(** ** src/utils/crypto.ts *)




(** The reduction modulo 66 of an octet is not uniform: each of the first
    58 characters of [charset] comes from four octets, each of the last
    eight from three. *)
Theorem random_characters_are_not_uniform (i : nat) :
  (i < 66)%nat ->
  exists c, String.get i Crypto.charset = Some c
            /\ octets_giving c = if (i <? 58)%nat then 4%nat else 3%nat.
Proof.
  intros Hi.
  pose (P := fun i : nat =>
    match String.get i Crypto.charset with
    | Some c => Nat.eqb (octets_giving c) (if (i <? 58)%nat then 4 else 3)
    | None => false
    end).
  assert (HP : P i = true) by (apply (forall_below 66); [vm_compute; reflexivity | exact Hi]).
  unfold P in HP. destruct (String.get i Crypto.charset) as [c|]; [|discriminate].
  exists c. split; [reflexivity | now apply Nat.eqb_eq].
Qed.

Lemma chars_length (alphabet : string) (l : list N) :
  String.length (Crypto.chars alphabet l) = List.length l.
Proof.
  unfold Crypto.chars. induction l as [|i l IH]; cbn; [reflexivity | now rewrite IH].
Qed.

Lemma sextet_values_length (data : list Byte.byte) :
  List.length (sextet_values data) = ((4 * List.length data + 2) / 3)%nat.
Proof.
  induction data as [| a | a b | a b c r IH] using list_ind3.
  - reflexivity.
  - reflexivity.
  - reflexivity.
  - destruct (sextet_values3 a b c r) as [-> _].
    rewrite length_app, IH. cbn [List.length Crypto.sextets3].
    replace (4 * S (S (S (List.length r))) + 2)%nat
      with ((4 * List.length r + 2) + 4 * 3)%nat by lia.
    rewrite Nat.div_add by discriminate. lia.
Qed.

Lemma url_alphabet_unreserved (i : N) :
  (i < 64)%N -> Crypto.unreserved (Crypto.alphabet_char Crypto.b64_url i) = true.
Proof.
  intros Hi.
  pose (P := fun n : nat =>
    Crypto.unreserved (Crypto.alphabet_char Crypto.b64_url (N.of_nat n))).
  assert (HP : P (N.to_nat i) = true).
  { apply (forall_below 64); [vm_compute; reflexivity | lia]. }
  unfold P in HP. now rewrite N2Nat.id in HP.
Qed.

(** [base64UrlEncode] of [n] octets has the integer part of (4n + 2) / 3
    characters, forty-three for a digest of thirty-two octets, and all of
    them are unreserved: the challenge goes into a URL as it is. *)
Theorem base64UrlEncode_length_and_alphabet (buffer : list Byte.byte) :
  String.length (Crypto.base64UrlEncode buffer) = ((4 * List.length buffer + 2) / 3)%nat
  /\ Forall (fun c => Crypto.unreserved c = true)
            (list_ascii_of_string (Crypto.base64UrlEncode buffer)).
Proof.
  assert (E : Crypto.base64UrlEncode buffer
              = Crypto.chars Crypto.b64_url (sextet_values buffer)).
  { rewrite base64UrlEncode_spec. unfold Spec.base64url_nopad, Crypto.chars, sextet_values.
    now rewrite map_map. }
  rewrite E. clear E. split.
  - now rewrite chars_length, sextet_values_length.
  - unfold Crypto.chars. rewrite list_ascii_of_string_of_list_ascii.
    induction (sextet_values_bound buffer) as [|i l Hi _ IH]; constructor.
    + now apply url_alphabet_unreserved.
    + exact IH.
Qed.

(** ** src/utils/url.ts *)






(** ** src/core/OAuth2Service.ts: the callback *)

Section CallbackProperties.
Context `{Platform}.

Lemma nonempty_Some (v : option string) (x : string) :
  nonempty v = Some x <-> v = Some x /\ x <> "".
Proof.
  unfold nonempty, JS.truthy. destruct v as [y|].
  - destruct (String.eqb_spec y "") as [->|Hne]; cbn; split.
    + discriminate.
    + intros [E Hx]. injection E as <-. contradiction.
    + intros E. injection E as <-. now split.
    + intros [E _]. exact E.
  - split; [discriminate | intros [E _]; discriminate].
Qed.

Lemma validateState_true (received : option string) (stored : string) :
  Crypto.validateState received stored = true -> received = Some stored.
Proof.
  unfold Crypto.validateState. destruct received as [r|]; [|discriminate].
  intros E. apply andb_true_iff in E as [E _]. apply String.eqb_eq in E. now subst.
Qed.

Lemma validateState_stored (stored : string) :
  stored <> "" -> Crypto.validateState (Some stored) stored = true.
Proof.
  intros Hne. unfold Crypto.validateState. rewrite String.eqb_refl.
  destruct stored; [contradiction | reflexivity].
Qed.

(** The path of [handleCallback] on which nothing is thrown before the
    exchange. *)
Lemma handleCallback_validated (url : option string) (now : Z) (net : FetchOutcome)
      (s : Service) (u : URL) (stored code verifier : string) :
  URL_new (callback_address url) = Some u ->
  nonempty (Url.parseQueryParams u !! "error") = None ->
  nonempty (TokenStorage.getState (storage s)) = Some stored ->
  Url.parseQueryParams u !! "state" = Some stored ->
  nonempty (Url.parseQueryParams u !! "code") = Some code ->
  nonempty (TokenStorage.getCodeVerifier (storage s)) = Some verifier ->
  OAuth2Service.handleCallback url now net s
  = match OAuth2Service.exchangeCodeForToken code verifier now net s with
    | (Ret _, s') => (Ret tt, with_storage TokenStorage.clearTemporary s')
    | (Throw e, s') => (Throw e, s')
    end.
Proof.
  intros Hu Herr Hst Hrecv Hcode Hver.
  unfold callback_address in Hu.
  unfold OAuth2Service.handleCallback, OAuth2Service.handleError. run_m.
  rewrite Hu, Herr, Hst, Hrecv. cbn.
  rewrite validateState_stored by (apply nonempty_Some in Hst; tauto). cbn.
  rewrite Hcode, Hver.
  destruct (OAuth2Service.exchangeCodeForToken code verifier now net s) as [[[]|e] s'];
    reflexivity.
Qed.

- [PROBLEM DETAILS]
Exactly reproduce all of the entries.

- [EXERCISE OUTPUT]
(** ** src/utils/crypto.ts *)




(** The reduction modulo 66 of an octet is not uniform: each of the first
    58 characters of [charset] comes from four octets, each of the last
    eight from three. *)
Theorem random_characters_are_not_uniform (i : nat) :
  (i < 66)%nat ->
  exists c, String.get i Crypto.charset = Some c
            /\ octets_giving c = if (i <? 58)%nat then 4%nat else 3%nat.
Proof.
  intros Hi.
  pose (P := fun i : nat =>
    match String.get i Crypto.charset with
    | Some c => Nat.eqb (octets_giving c) (if (i <? 58)%nat then 4 else 3)
    | None => false
    end).
  assert (HP : P i = true) by (apply (forall_below 66); [vm_compute; reflexivity | exact Hi]).
  unfold P in HP. destruct (String.get i Crypto.charset) as [c|]; [|discriminate].
  exists c. split; [reflexivity | now apply Nat.eqb_eq].
Qed.

Lemma chars_length (alphabet : string) (l : list N) :
  String.length (Crypto.chars alphabet l) = List.length l.
Proof.
  unfold Crypto.chars. induction l as [|i l IH]; cbn; [reflexivity | now rewrite IH].
Qed.

Lemma sextet_values_length (data : list Byte.byte) :
  List.length (sextet_values data) = ((4 * List.length data + 2) / 3)%nat.
Proof.
  induction data as [| a | a b | a b c r IH] using list_ind3.
  - reflexivity.
  - reflexivity.
  - reflexivity.
  - destruct (sextet_values3 a b c r) as [-> _].
    rewrite length_app, IH. cbn [List.length Crypto.sextets3].
    replace (4 * S (S (S (List.length r))) + 2)%nat
      with ((4 * List.length r + 2) + 4 * 3)%nat by lia.
    rewrite Nat.div_add by discriminate. lia.
Qed.

Lemma url_alphabet_unreserved (i : N) :
  (i < 64)%N -> Crypto.unreserved (Crypto.alphabet_char Crypto.b64_url i) = true.
Proof.
  intros Hi.
  pose (P := fun n : nat =>
    Crypto.unreserved (Crypto.alphabet_char Crypto.b64_url (N.of_nat n))).
  assert (HP : P (N.to_nat i) = true).
  { apply (forall_below 64); [vm_compute; reflexivity | lia]. }
  unfold P in HP. now rewrite N2Nat.id in HP.
Qed.

(** [base64UrlEncode] of [n] octets has the integer part of (4n + 2) / 3
    characters, forty-three for a digest of thirty-two octets, and all of
    them are unreserved: the challenge goes into a URL as it is. *)
Theorem base64UrlEncode_length_and_alphabet (buffer : list Byte.byte) :
  String.length (Crypto.base64UrlEncode buffer) = ((4 * List.length buffer + 2) / 3)%nat
  /\ Forall (fun c => Crypto.unreserved c = true)
            (list_ascii_of_string (Crypto.base64UrlEncode buffer)).
Proof.
  assert (E : Crypto.base64UrlEncode buffer
              = Crypto.chars Crypto.b64_url (sextet_values buffer)).
  { rewrite base64UrlEncode_spec. unfold Spec.base64url_nopad, Crypto.chars, sextet_values.
    now rewrite map_map. }
  rewrite E. clear E. split.
  - now rewrite chars_length, sextet_values_length.
  - unfold Crypto.chars. rewrite list_ascii_of_string_of_list_ascii.
    induction (sextet_values_bound buffer) as [|i l Hi _ IH]; constructor.
    + now apply url_alphabet_unreserved.
    + exact IH.
Qed.

(** ** src/utils/url.ts *)






(** ** src/core/OAuth2Service.ts: the callback *)

Section CallbackProperties.
Context `{Platform}.

Lemma nonempty_Some (v : option string) (x : string) :
  nonempty v = Some x <-> v = Some x /\ x <> "".
Proof.
  unfold nonempty, JS.truthy. destruct v as [y|].
  - destruct (String.eqb_spec y "") as [->|Hne]; cbn; split.
    + discriminate.
    + intros [E Hx]. injection E as <-. contradiction.
    + intros E. injection E as <-. now split.
    + intros [E _]. exact E.
  - split; [discriminate | intros [E _]; discriminate].
Qed.

Lemma validateState_true (received : option string) (stored : string) :
  Crypto.validateState received stored = true -> received = Some stored.
Proof.
  unfold Crypto.validateState. destruct received as [r|]; [|discriminate].
  intros E. apply andb_true_iff in E as [E _]. apply String.eqb_eq in E. now subst.
Qed.

Lemma validateState_stored (stored : string) :
  stored <> "" -> Crypto.validateState (Some stored) stored = true.
Proof.
  intros Hne. unfold Crypto.validateState. rewrite String.eqb_refl.
  destruct stored; [contradiction | reflexivity].
Qed.

(** The path of [handleCallback] on which nothing is thrown before the
    exchange. *)
Lemma handleCallback_validated (url : option string) (now : Z) (net : FetchOutcome)
      (s : Service) (u : URL) (stored code verifier : string) :
  URL_new (callback_address url) = Some u ->
  nonempty (Url.parseQueryParams u !! "error") = None ->
  nonempty (TokenStorage.getState (storage s)) = Some stored ->
  Url.parseQueryParams u !! "state" = Some stored ->
  nonempty (Url.parseQueryParams u !! "code") = Some code ->
  nonempty (TokenStorage.getCodeVerifier (storage s)) = Some verifier ->
  OAuth2Service.handleCallback url now net s
  = match OAuth2Service.exchangeCodeForToken code verifier now net s with
    | (Ret _, s') => (Ret tt, with_storage TokenStorage.clearTemporary s')
    | (Throw e, s') => (Throw e, s')
    end.
Proof.
  intros Hu Herr Hst Hrecv Hcode Hver.
  unfold callback_address in Hu.
  unfold OAuth2Service.handleCallback, OAuth2Service.handleError. run_m.
  rewrite Hu, Herr, Hst, Hrecv. cbn.
  rewrite validateState_stored by (apply nonempty_Some in Hst; tauto). cbn.
  rewrite Hcode, Hver.
  destruct (OAuth2Service.exchangeCodeForToken code verifier now net s) as [[[]|e] s'];
    reflexivity.
Qed.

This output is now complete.